Phil didn’t have anywhere to sit, a nice nurse came in and placed a chair at the left side of my bed, Chris was on my right. Phil went to sit down and made awkward eye contact with the nurse, she blushed and they smiled at each other and then she left. She probably had a crush on him, everybody loved Phil because he was such a sweetheart (and very cute) I knew he didn’t like that nurse in thay way, though. He’d met a girl who had just started working at radio 1, she had lovely red/ginger hair just past her shoulders and blue eyes.
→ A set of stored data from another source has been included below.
Lemma uninstall_mouse_ok w w' p :
  lines_ok w -> kPS2KbdIdx < p -> uninstallInterruptAction p w = Ok (w', tt) ->
  lines_ok w' /\ _interruptInstalledMouse (ctl w') = _interruptInstalledMouse (ctl w) - 1.
Proof.
  intros (Hm & Hk & Hl) Hp E. unfold uninstallInterruptAction in E.
  apply bind_inv in E as (w0 & b & [= <- <-] & E).
  rewrite (proj2 (Z.eqb_neq p kPS2KbdIdx)), (proj2 (Z.ltb_lt _ _)) in E by lia. simpl in E.
  apply bind_inv in E as (w1 & m & [= <- <-] & E).
  destruct (Z.ltb_spec 0 (_interruptInstalledMouse (ctl w))) as [H0|]; [|done]. simpl in E.
  apply bind_inv in E as (w1 & [] & [= <-] & E).
  rewrite (proj2 (Z.eqb_neq (_interruptInstalledMouse (ctl w)) 0)) in Hl by lia.
  destruct (Z.eqb_spec (_interruptInstalledMouse (ctl w) - 1) 0) as [En|En]; simpl in E.
  - apply irqs_emit2_end in E as [Hs Hi]; [|done..].
    apply same_ctl_installed in Hs as [Sk Sm]. simpl in Sk, Sm. unfold lines_ok, irqs in *.
    simpl in Hi. rewrite Hi, !line_state_app, Hk, Hl, Sk, Sm, En. split; [|done].
    split; [lia|]. split; [|done]. by destruct (_interruptInstalledKeyboard (ctl w)).
  - injection E as <-. split; [|done]. unfold lines_ok, irqs in *.
    cbn [ctl trace _interruptInstalledMouse _interruptInstalledKeyboard].
    rewrite Hk, Hl, (proj2 (Z.eqb_neq _ 0)) by done. split; [lia|done].
Qed.

Lemma irq_op_ok o w w' :
  lines_ok w -> irq_op o w = Ok (w', tt) ->
  lines_ok w' /\ _interruptInstalledMouse (ctl w') = _interruptInstalledMouse (ctl w) + mouse_delta o.
Proof.
  intros Hw E. destruct o as [p|p]; simpl in E |- *;
    (destruct (Z.ltb_spec kPS2KbdIdx p) as [Hp|Hp];
     [first [by eapply install_mouse_ok | by eapply uninstall_mouse_ok]|]); rewrite Z.add_0_r.
  - unfold installInterruptAction in E. apply bind_inv in E as (w0 & b & [= <- <-] & E).
    rewrite (proj2 (Z.ltb_ge _ _) Hp) in E. destruct (_ && _) eqn:Ep; [|by injection E as <-].
    apply andb_prop in Ep as [_ Ek]. apply negb_true_iff in Ek.
    by apply (keyboard_line _ _ _ _ _ _ true Hw) in E; [| | | |intros []|].
  - unfold uninstallInterruptAction in E. apply bind_inv in E as (w0 & b & [= <- <-] & E).
    rewrite (proj2 (Z.ltb_ge _ _) Hp) in E. destruct (_ && _) eqn:Ep; [|by injection E as <-].
    apply andb_prop in Ep as [_ Ek].
    by apply (keyboard_line _ _ _ _ _ _ false Hw) in E; [| | | |intros []|].
Qed.

(** C12: after any sequence of interrupt-action installations and removals by any
    of the drivers, the count of auxiliary clients is the number of their
    installations less that of their removals, and each interrupt line is
    registered and enabled exactly while a client is installed on it; no line is
    ever registered, enabled, disabled or unregistered twice in a row. *)
Theorem interrupt_lines_follow_clients ops w w' :
  lines_ok w -> for_each ops irq_op w = Ok (w', tt) ->
  lines_ok w' /\
  _interruptInstalledMouse (ctl w') =
    fold_right Z.add (_interruptInstalledMouse (ctl w)) (map mouse_delta ops).
Proof.
  revert w. induction ops as [|o ops IH]; intros w Hw E; simpl in E.
  - by injection E as <-.
  - apply bind_inv in E as (w1 & [] & E1 & E). destruct (irq_op_ok o w w1 Hw E1) as [Hw1 Hm].
    destruct (IH w1 Hw1 E) as [Hw' ->]. split; [done|]. rewrite Hm. simpl.
    generalize (_interruptInstalledMouse (ctl w)). clear. intros z.
    induction ops as [|o' ops IH]; simpl; lia.
Qed.

(** ** The multiplexing handshake *)

(** The answers to one exchange: the input buffer is free twice, then, after some
    idle polls, the byte [b] arrives from the first auxiliary port. *)
Definition exchange_ok (l : list Poll) (s : Z) : Prop :=
  Forall poll_ok l /\ idles l < 20000 /\ arrivals false l = [] /\ arrivals true l = [] /\
  ready s = true /\ port_of false s = kPS2AuxIdx /\ port_of true s = kPS2AuxIdx.

Definition exchange_answers (f1 f2 : Z) (l : list Poll) (s b : Z) : list Z :=
  f1 :: f2 :: flat_map reads l ++ [s; b].

Lemma muxExchange_spec param f1 f2 l s b rest w :
  free f1 -> free f2 -> exchange_ok l s -> _suppressTimeout (ctl w) = false ->
  muxExchange param {| w with hw := exchange_answers f1 f2 l s b ++ rest |} =
  Ok ({| w with hw := rest; trace := trace w ++
         [EvOut kCommandPort kCP_WriteMouseOutputBuffer; EvOut kDataPort (u8 param)] |}, u8 b).
Proof.
  intros H1 H2 (Hl & Hi & Hf & Ht & Hr & Pf & Pt) Hs.
  unfold muxExchange, exchange_answers. rewrite <- !app_comm_cons, <- app_assoc.
  rewrite (bind_ok _ _ _ _ _ (write_free kCommandPort kCP_WriteMouseOutputBuffer f1 _ w H1)).
  set (w1 := {| w with trace := trace w ++ [EvOut kCommandPort kCP_WriteMouseOutputBuffer] |}).
  rewrite (bind_ok _ _ _ _ _ (write_free kDataPort param f2
    (flat_map reads l ++ s :: b :: rest) w1 H2)).
  set (w2 := {| w1 with trace := trace w1 ++ [EvOut kDataPort (u8 param)] |}).
  change (readDataPort kPS2AuxIdx {| w2 with hw := flat_map reads l ++ s :: b :: rest |} =
    Ok ({| w with hw := rest; trace := trace w ++
         [EvOut kCommandPort kCP_WriteMouseOutputBuffer; EvOut kDataPort (u8 param)] |}, u8 b)).
  assert (Ha : arrivals (_muxPresent (ctl w2)) l = []) by by destruct (_muxPresent (ctl w2)).
  rewrite readDataPort_spec; [|done|done|done|by rewrite Ha|done|by destruct (_muxPresent (ctl w2))].
  rewrite Ha. subst w2 w1. simpl. unfold mbind, M_bind, bind, ret, modify. simpl.
  by rewrite <- app_assoc.
Qed.


End Lines.

Lemma setCommandByte_writes_witness :
  exists w', setCommandByte 0x42 0x21 (bench [0; 1; 0x61; 0; 0]) = Ok (w', 0x61) /\
  select is_out (trace w') =
    [EvOut 0x64 0x20; EvOut 0x64 0x60; EvOut 0x60 0x42].
Proof.
  destruct (setCommandByte 0x42 0x21 (bench [0; 1; 0x61; 0; 0])) as [[w' old]| |] eqn:E;
    [|vm_compute in E; discriminate..].
  pose proof (setCommandByte_writes _ _ _ _ _ E) as (_ & _ & H).
  exists w'. vm_compute in E. injection E as <- <-. split; [reflexivity|]. exact H.
Defined.

Definition unplugged : World (list Z) PS2Request :=
  {| (bench [0; 1; 0; 0; 0; 0; 1; 0x22; 0; 0]) with
     ctl := {| bench_controller with _interruptInstalledKeyboard := false;
                                     _interruptInstalledMouse := 0 |} |}.

Lemma interrupt_lines_follow_clients_witness :
  exists w', for_each [Install 1; Install 2; Uninstall 1; Uninstall 2] irq_op unplugged = Ok (w', tt) /\
    lines_ok w' /\ _interruptInstalledMouse (ctl w') = 0.
Proof.
  destruct (for_each [Install 1; Install 2; Uninstall 1; Uninstall 2] irq_op unplugged)
    as [[w' []]| |] eqn:E; [|vm_compute in E; discriminate..].
  exists w'. split; [reflexivity|].
  exact (interrupt_lines_follow_clients _ unplugged w' ltac:(repeat split; simpl; lia) E).
Defined.

(** Looking the nub up, changing it and storing it. *)
Lemma nub_found w :
  world_ok w -> exists d, device p w = Ok (w, d) /\ arr_get (_devices (ctl w)) p = Some (Some d) /\
    nub_ok d /\ client_ok bench_ok d.
Proof.
  intros [Hc [_ _ _ _ _ (d & Hd & Hn)]]. exists d. split; [|split; [done|split; [done|by eapply Hc]]].
  unfold device. rewrite (bind_ok _ _ w w (_devices (ctl w))) by done. by rewrite Hd.
Qed.

(** Any client data suit the recording action. *)
Lemma nub_client d o : nub_ok d -> client_ok bench_ok (A := A) {| d with _client := o |}.
Proof.
  intros [_ Hf] cl f _ E. apply Hf in E as ->. split; [done|]. intros. by apply wp_ret.
Qed.

Lemma steady_setNub (f : ApplePS2Device (list Z) A -> ApplePS2Device (list Z) A) :
  (forall d, nub_ok d -> nub_ok (f d)) ->
  (forall d, nub_ok d -> client_ok bench_ok d -> client_ok bench_ok (f d)) ->
  bus_steady (W := W) (d ← device p; setDevice p (f d)).
Proof.
  intros Hf Hc w Hw. destruct (nub_found w Hw) as (d & E & Hg & Hn & Hcl).
  apply wp_bind. unfold wp at 1. rewrite E. unfold wp. rewrite (setDevice_stored w _ d Hg).
  apply (stored_same w _ d); auto.
Qed.

Lemma steady_installPower : bus_steady (W := W) bus_installPower.
Proof.
  apply steady_setNub; [intros d []; by split|]. intros d Hn Hc. exact Hc.
Qed.

Lemma steady_uninstallPower : bus_steady (W := W) bus_uninstallPower.
Proof.
  apply steady_setNub; [intros d []; by split|]. intros d Hn Hc. exact Hc.
Qed.
Lemma swapAt_lookup low cl k c :
  cl !! k = Some c -> swapAt low cl !! k = Some (retype (Z.of_nat (length cl)) low (Z.of_nat k) c).
Proof. intros E. unfold swapAt. by rewrite list_lookup_imap, E. Qed.

(** The slot of a contact. *)
Definition contact_slot (d : ApplePS2FocalTech) (t : Z) (k : nat) (i : Z) (f : FocalTechVirtualFinger)
  : VoodooInputTransducer :=
  retype (Z.of_nat (length (contacts d))) (lowest (contactList d t 0 (contacts d))) (Z.of_nat k)
    (contactTransducer d t i (Z.of_nat k) f).

Lemma reportSlots_contact d t k i f :
  contacts d !! k = Some (i, f) -> reportSlots d t !! k = Some (contact_slot d t k i f).
Proof.
  intros E. apply lookup_lt_Some in E as Hk.
  rewrite <- (lookup_take_lt _ (length (contacts d))) by done. rewrite reportSlots_take.
  unfold contact_slot. rewrite <- (length_contactList d t 0 (contacts d)).
  apply swapAt_lookup. by rewrite contactList_lookup, E.
Qed.

Lemma reportSlots_unused d t k c :
  (length (contacts d) <= k)%nat -> reportSlots d t !! k = Some c ->
  exists old, ev_transducers (_inputEvent d) !! k = Some old /\ c = clearTransducer old.
Proof.
  intros Hk. unfold reportSlots.
  rewrite lookup_app_r by (by rewrite length_swapAt, length_contactList).
  rewrite length_swapAt, length_contactList. rewrite list_lookup_fmap, lookup_drop.
  replace (length (contacts d) + (k - length (contacts d)))%nat with k by lia.
  destruct (ev_transducers (_inputEvent d) !! k) as [old|]; [|done].
  intros [= <-]. by exists old.
Qed.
I had never met her, but Phil told me about her because he was head over heels already, and apparently she watched his videos so she had wanted a picture with him the day they met, which he wanted to take on his iPhone, he’d shown me the picture. She was absolutely gorgeous. I asked about her and he said he was going to ask her out for coffee tomorrow after the radio show, I hope things went well for him. In the photo they looked they’d make a very lovely couple.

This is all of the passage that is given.